Cardioprotective effects of lixisenatide in rat myocardial ischemia-reperfusion injury studies
1 Sanofi R&D Diabetes Division, Industriepark Hoechst, H825, 65926, Frankfurt/Main, Germany
2 Faculty of Medicine, Saarland University, Saarbrücken, Homburg/Saar, Germany
3 Current Adress: Boehringer-Ingelheim Pharma GmbH, CMDR, Biberach a.d.R., Germany
Journal of Translational Medicine 2013, 11:84 doi:10.1186/1479-5876-11-84Published: 28 March 2013
Lixisenatide is a glucagon-like peptide-1 analog which stimulates insulin secretion and inhibits glucagon secretion and gastric emptying. We investigated cardioprotective effects of lixisenatide in rodent models reflecting the clinical situation.

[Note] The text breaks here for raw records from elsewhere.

(** It does not fit: only the tail behind [m_size] may have changed. *)
Lemma append_int_too_large N (scratch : list byte) s value :
  valid_capacity N -> wf N s ->
  N - m_size s < Z.of_nat (length (decimal_chars value)) ->
  exists s',
    append_int N scratch s value = Some s'
    /\ m_size s' = m_size s
    /\ view s' = view s
    /\ length (m_data s') = length (m_data s).
Proof.
  intros HN [Hsz Hlen] Hfit. unfold valid_capacity in HN.
  size_as_nat s d L.
  unfold append_int, to_chars, view. simpl.
  rewrite decide_True by lia. rewrite Nat2Z.id.
  rewrite decide_False by lia.
  set (sc := take (Z.to_nat (N - Z.of_nat L)) scratch).
  assert (Hsc : (length sc <= Z.to_nat (N - Z.of_nat L))%nat)
    by (subst sc; rewrite length_take; lia).
  rewrite write_range_Some by lia. simpl.
  eexists. split; [done|]. simpl. split; [done|].
  rewrite take_app_length' by (rewrite length_take; lia).
  split; [done|].
  rewrite !length_app, length_take, length_drop. lia.
Qed.

(** C3: on a well-formed string, [append] of an integer either commits the
    whole decimal representation (it fits in [N - m_size]: the digits follow
    the old contents, [m_size] grows by their number, the terminator is
    written behind them) or commits nothing (it does not fit: [m_size] and
    the characters [[0, m_size)] are what they were, whatever [to_chars]
    left in the unused tail).  In both cases the call returns a string and
    nothing else. *)
Theorem append_int_atomic N (scratch : list byte) s value :
  valid_capacity N -> wf N s ->
  let digits := decimal_chars value in
  (Z.of_nat (length digits) <= N - m_size s ->
   exists s',
     append_int N scratch s value = Some s'
     /\ m_size s' = m_size s + Z.of_nat (length digits)
     /\ view s' = view s ++ digits
     /\ at_ s' (m_size s') = Some x00
     /\ length (m_data s') = length (m_data s))
  /\ (N - m_size s < Z.of_nat (length digits) ->
      exists s',
        append_int N scratch s value = Some s'
        /\ m_size s' = m_size s
        /\ view s' = view s
        /\ length (m_data s') = length (m_data s)).
Proof.
  intros HN Hwf digits. split; intros Hfit.
  - by apply append_int_fits.
  - by apply append_int_too_large.
Qed.

(** ** [resize] and [clear] *)

Lemma spliced_lookup (d chars : list byte) (L i : nat) :
  (L + length chars < length d)%nat ->
  (take L d ++ chars ++ x00 :: drop (S (L + length chars)) d) !! i
  = if decide (i < L)%nat then d !! i
    else if decide (i < L + length chars)%nat then chars !! (i - L)%nat
    else if decide (i = L + length chars)%nat then Some x00
    else d !! i.
Proof.
  intros H.
  assert (HL : length (take L d) = L) by (rewrite length_take; lia).
  repeat case_decide.
  - rewrite lookup_app_l by lia. apply lookup_take_lt. lia.
  - rewrite lookup_app_r, HL by lia. apply lookup_app_l. lia.
  - subst i. rewrite lookup_app_r, HL by lia.
    rewrite lookup_app_r by lia.
    by replace (L + length chars - L - length chars)%nat with 0%nat by lia.
  - rewrite lookup_app_r, HL by lia. rewrite lookup_app_r by lia.
    rewrite lookup_cons_ne_0 by lia. rewrite lookup_drop. f_equal. lia.
Qed.

Lemma at_nat (s : StackString) (i : Z) :
  0 <= i -> at_ s i = m_data s !! Z.to_nat i.
Proof. intros H. unfold at_. by rewrite decide_True. Qed.

(** The effect of [resize] on a well-formed string. *)
Lemma resize_effect N s :
  valid_capacity N -> wf N s ->
  forall (count : Z) (ch : byte),
    0 <= count ->
    let c := Z.min count N in
    exists s',
      resize N s count ch = Some s'
      /\ m_size s' = c
      /\ (forall i, 0 <= i < Z.min (m_size s) c -> at_ s' i = at_ s i)
      /\ (forall i, m_size s <= i < c -> at_ s' i = Some ch)
      /\ at_ s' c = Some x00
      /\ (forall i, c < i -> at_ s' i = at_ s i)
      /\ Z.of_nat (length (m_data s')) = N + 1.
Proof.
  intros HN [Hsz Hlen] count ch Hcount c. unfold valid_capacity in HN.
  unfold resize.
  assert (Hc : (if count >? N then N else count) = c).
  { subst c. destruct (Z.gtb_spec count N); lia. }
  rewrite Hc. assert (Hcr : 0 <= c <= N) by lia. clearbody c.
  destruct s as [d L]. simpl in *.
  destruct (Z.gtb_spec c L) as [Hgrow|Hshrink].
  - set (fill := replicate (Z.to_nat (c - L)) ch).
    assert (Hfill : length fill = Z.to_nat (c - L))
      by apply length_replicate.
    pose proof (write_then_store d fill (Z.to_nat L) x00 ltac:(lia)) as Hw.
    rewrite Z2Nat.id in Hw by lia.
    destruct (write_range d L fill) as [d'|]; simpl in *; [|done].
    replace (L + Z.of_nat (length fill)) with c in Hw by lia.
    rewrite Hw. simpl. eexists. split; [done|]. simpl.
    split; [done|].
    assert (Hlook := fun i =>
      spliced_lookup d fill (Z.to_nat L) i ltac:(lia)).
    repeat split.
    + intros i Hi. rewrite !at_nat by lia. simpl. rewrite Hlook.
      by rewrite decide_True by lia.
    + intros i Hi. rewrite at_nat by lia. simpl. rewrite Hlook.
      rewrite decide_False, decide_True by lia.
      apply lookup_replicate_2. lia.
    + rewrite at_nat by lia. simpl. rewrite Hlook.
      rewrite decide_False, decide_False, decide_True by lia. done.
    + intros i Hi. rewrite !at_nat by lia. simpl. rewrite Hlook.
      by rewrite !decide_False by lia.
    + rewrite !length_app, length_take. simpl. rewrite length_drop. lia.
  - simpl. pose proof (store_Some d (Z.to_nat c) x00 ltac:(lia)) as Hst.
    rewrite Z2Nat.id in Hst by lia. rewrite Hst. simpl.
    eexists. split; [done|]. simpl. split; [done|]. repeat split.
    + intros i Hi. rewrite !at_nat by lia. simpl.
      apply list_lookup_insert_ne. lia.
    + intros i Hi. lia.
    + rewrite at_nat by lia. simpl. apply list_lookup_insert_eq. lia.
    + intros i Hi. rewrite !at_nat by lia. simpl.
      apply list_lookup_insert_ne. lia.
    + rewrite length_insert. lia.
Qed.

(** C7: on a well-formed string, [resize(count, ch)] sets [m_size] to
    [min(count, N)], leaves the characters below the old and the new length
    as they were, fills [[old m_size, new m_size)] with [ch], writes the
    terminator at the new [m_size] and changes nothing behind it; the call
    returns, so every access was to an index of [m_data], at most [N].
    [clear] sets [m_size] to 0 and writes the terminator at index 0, and a
    second [clear] changes nothing. *)
Theorem resize_and_clear N s :
  valid_capacity N -> wf N s ->
  (forall (count : Z) (ch : byte),
      0 <= count ->
      let c := Z.min count N in
      exists s',
        resize N s count ch = Some s'
        /\ m_size s' = c
        /\ (forall i, 0 <= i < Z.min (m_size s) c -> at_ s' i = at_ s i)
        /\ (forall i, m_size s <= i < c -> at_ s' i = Some ch)
        /\ at_ s' c = Some x00
        /\ (forall i, c < i -> at_ s' i = at_ s i)
        /\ Z.of_nat (length (m_data s')) = N + 1)
  /\ (exists s',
        clear s = Some s'
        /\ m_size s' = 0
        /\ at_ s' 0 = Some x00
        /\ view s' = []
        /\ Z.of_nat (length (m_data s')) = N + 1
        /\ clear s' = Some s').
Proof.
  intros HN Hwf. split; [by apply resize_effect|].
  destruct Hwf as [Hsz Hlen]. unfold valid_capacity in HN.
  - unfold clear.
    pose proof (store_Some (m_data s) 0 x00 ltac:(lia)) as Hst.
    change (Z.of_nat 0) with 0 in Hst. rewrite Hst. simpl.
    eexists. split; [done|]. simpl. repeat split.
    + rewrite at_nat by lia. simpl. apply list_lookup_insert_eq. lia.
    + rewrite length_insert. lia.
    + pose proof (store_Some (<[0%nat:=x00]> (m_data s)) 0 x00) as Hst'.
      rewrite length_insert in Hst'. change (Z.of_nat 0) with 0 in Hst'.
      rewrite Hst' by lia. simpl. by rewrite list_insert_insert_eq.
Qed.

(** ** Copy and move *)

Lemma copy_from_effect N (dst : list byte) o :
  Z.of_nat (length dst) = N + 1 -> wf N o ->
  exists t,
    copy_from dst o = Some t
    /\ m_size t = m_size o
    /\ take (Z.to_nat (m_size o + 1)) (m_data t)
       = take (Z.to_nat (m_size o + 1)) (m_data o)
    /\ at_ t (m_size t) = at_ o (m_size o)
    /\ drop (Z.to_nat (m_size o + 1)) (m_data t)
       = drop (Z.to_nat (m_size o + 1)) dst
    /\ wf N t.
Proof.
  intros Hdst [Hsz Hlen]. unfold copy_from.
  set (n := Z.to_nat (m_size o + 1)).
  assert (Hn : m_size o + 1 = Z.of_nat n) by lia.
  rewrite Hn, read_range_prefix by lia. simpl.
  assert (Hsrc : length (take n (m_data o)) = n)
    by (rewrite length_take; lia).
  pose proof (write_range_Some dst (take n (m_data o)) 0) as Hw.
  change (Z.of_nat 0) with 0 in Hw. rewrite Hw by lia. simpl.
  rewrite Hsrc. eexists. split; [done|]. simpl.
  split; [done|]. split; [by rewrite take_app_length'|].
  split; [|split].
  - rewrite !at_nat by lia. simpl.
    rewrite lookup_app_l by lia. apply lookup_take_lt. lia.
  - by rewrite drop_app_length'.
  - unfold wf. simpl. rewrite !length_app, length_drop. lia.
Qed.

Lemma clear_effect N o :
  valid_capacity N -> wf N o ->
  exists o',
    clear o = Some o' /\ m_size o' = 0 /\ at_ o' 0 = Some x00 /\ wf N o'.
Proof.
  intros HN [Hsz Hlen]. unfold valid_capacity in HN. unfold clear.
  pose proof (store_Some (m_data o) 0 x00 ltac:(lia)) as Hst.
  change (Z.of_nat 0) with 0 in Hst. rewrite Hst. simpl.
  eexists. split; [done|]. simpl. split; [done|]. split.
  - rewrite at_nat by lia. simpl. apply list_lookup_insert_eq. lia.
  - unfold wf. simpl. rewrite length_insert. lia.
Qed.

The acute cardiac effects of lixisenatide were investigated in isolated rat hearts subjected to brief ischemia and reperfusion. Effects of chronic treatment with lixisenatide on cardiac function were assessed in a modified rat heart failure model after only transient coronary occlusion followed by long-term reperfusion. Freshly isolated cardiomyocytes were used to investigate cell-type specific mechanisms of lixisenatide action.

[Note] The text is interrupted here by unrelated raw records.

(** Specify font to use in text field (^A). *)
Definition add_font
    (font_name : string) (orientation : option pyval)
    (character_height width : option Z) : M unit :=
  _newline_after (
    append "^A" ;;
    append font_name ;;
    given orientation := orientation in
    _add_orientation orientation true ;;
    given character_height := character_height in
    _add_int_value_in_range character_height "character_height" 10 32000 true false ;;
    if truthy_int width then
      given width := width in
      _add_int_value_in_range width "width" 10 32000 true false
    else ret tt).

(** Label Home Position (^LH). *)
Definition add_label_home (x_pos y_pos : option Z) : M unit :=
  _newline_after (
    append "^LH" ;;
    given x_pos := x_pos in
    _add_int_value_in_range x_pos "x_pos" 0 32000 false false ;;
    given y_pos := y_pos in
    _add_int_value_in_range y_pos "y_pos" 0 32000 true false).

(** Field Origin (^FO). *)
Definition add_field_origin (x_pos y_pos : option Z) (justification : option pyval) : M unit :=
  _newline_after (
    append "^FO" ;;
    given x_pos := x_pos in
    _add_int_value_in_range x_pos "x_pos" 0 32000 false false ;;
    given y_pos := y_pos in
    _add_int_value_in_range y_pos "y_pos" 0 32000 true false ;;
    given justification := justification in
    _add_value_in_list justification "justification" [VInt 0; VInt 1; VInt 2] true).

(** Field Block (^FB). *)
Definition add_field_block
    (width max_lines dots_between_lines : option Z)
    (text_justification : option pyval) (hanging_indent : option Z) : M unit :=
  _newline_after (
    append "^FB" ;;
    given width := width in
    _add_int width ;;
    given max_lines := max_lines in
    _add_int_value_in_range max_lines "max_lines" 1 9999 true false ;;
    given dots_between_lines := dots_between_lines in
    _add_int_value_in_range dots_between_lines "dots_between_lines" (-9999) 9999 true false ;;
    given text_justification := text_justification in
    _add_value_in_list text_justification "text_justification"
      [VStr "L"; VStr "C"; VStr "R"; VStr "J"] true ;;
    given hanging_indent := hanging_indent in
    _add_int_value_in_range hanging_indent "hanging_indent" 0 9999 true false).

(** Common Barcode output for 1D barcodes. *)
Definition _add_standard_1d_barcode
    (zpl_code : string) (orientation check_digit_one : option pyval)
    (height : option Z) (print_text text_above check_digit_two : option pyval) : M unit :=
  append ("^" ++ zpl_code) ;;
  given orientation := orientation in
  _add_orientation orientation false ;;
  (if truthy check_digit_one then
     given check_digit_one := check_digit_one in
     _add_yes_no check_digit_one "check_digit" true
   else ret tt) ;;
  given height := height in
  _add_int_value_in_range height "height" 1 32000 true false ;;
  given print_text := print_text in
  _add_yes_no print_text "print_text" true ;;
  given text_above := text_above in
  _add_yes_no text_above "text_above" true ;;
  given check_digit_two := check_digit_two in
  _add_yes_no check_digit_two "check_digit" true.

(** Aztec Barcode (^B0). *)
Definition add_barcode_aztec
    (orientation : option pyval) (magnification : option Z) (ecic : option pyval)
    (ec_symbol_size : option Z) (menu_symbol : option pyval)
    (number_of_symbols : option Z) (structured_id_append : option string) : M unit :=
  _newline_after (
    append "^B0" ;;
    given orientation := orientation in
    _add_orientation orientation false ;;
    given magnification := magnification in
    _add_int_value_in_range magnification "magnification" 1 10 true false ;;
    given ecic := ecic in
    _add_yes_no ecic "ecic" true ;;
    given ec_symbol_size := ec_symbol_size in
    if negb (((0 <=? ec_symbol_size) && (ec_symbol_size <=? 99))
             || ((101 <=? ec_symbol_size) && (ec_symbol_size <=? 104))
             || ((201 <=? ec_symbol_size) && (ec_symbol_size <=? 232))
             || (ec_symbol_size =? 300)) then
      raise (ValueError "ec_symbol_size must be 0, 1-99, 101-104, 201-232, or 300.")
    else
    let ec_string :=
      if (1 <=? ec_symbol_size) && (ec_symbol_size <=? 9)
      then "0" ++ str_int ec_symbol_size
      else str_int ec_symbol_size in
    _add_comma true ;;
    append ec_string ;;
    given menu_symbol := menu_symbol in
    _add_yes_no menu_symbol "menu_symbol" true ;;
    given number_of_symbols := number_of_symbols in
    _add_int_value_in_range number_of_symbols "number_of_symbols" 1 26 true false ;;
    given structured_id_append := structured_id_append in
    if len structured_id_append >? 24 then
      raise (ValueError "structured_id_append length maximum is 24.")
    else
    _add_comma true ;;
    append structured_id_append).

In the acute setting of ischemia-reperfusion, lixisenatide reduced the infarct-size/area at risk by 36% ratio without changes on coronary flow, left-ventricular pressure and heart rate. Treatment with lixisenatide for 10 weeks, starting after cardiac ischemia and reperfusion, improved left ventricular end-diastolic pressure and relaxation time and prevented lung congestion in comparison to placebo. No anti-fibrotic effect was observed. Gene expression analysis revealed a change in remodeling genes comparable to the ACE inhibitor ramipril. In isolated cardiomyocytes lixisenatide reduced apoptosis and increased fractional shortening. Glucagon-like peptide-1 receptor (GLP1R) mRNA expression could not be detected in rat heart samples or isolated cardiomyocytes. Surprisingly, cardiomyocytes isolated from GLP-1 receptor knockout mice still responded to lixisenatide.
In rodent models, lixisenatide reduced in an acute setting infarct-size and improved cardiac function when administered long-term after ischemia-reperfusion injury. GLP-1 receptor independent mechanisms contribute to the described cardioprotective effect of lixisenatide. Based in part on these preclinical findings patients with cardiac dysfunction are currently being recruited for a randomized, double-blind, placebo-controlled, multicenter study with lixisenatide.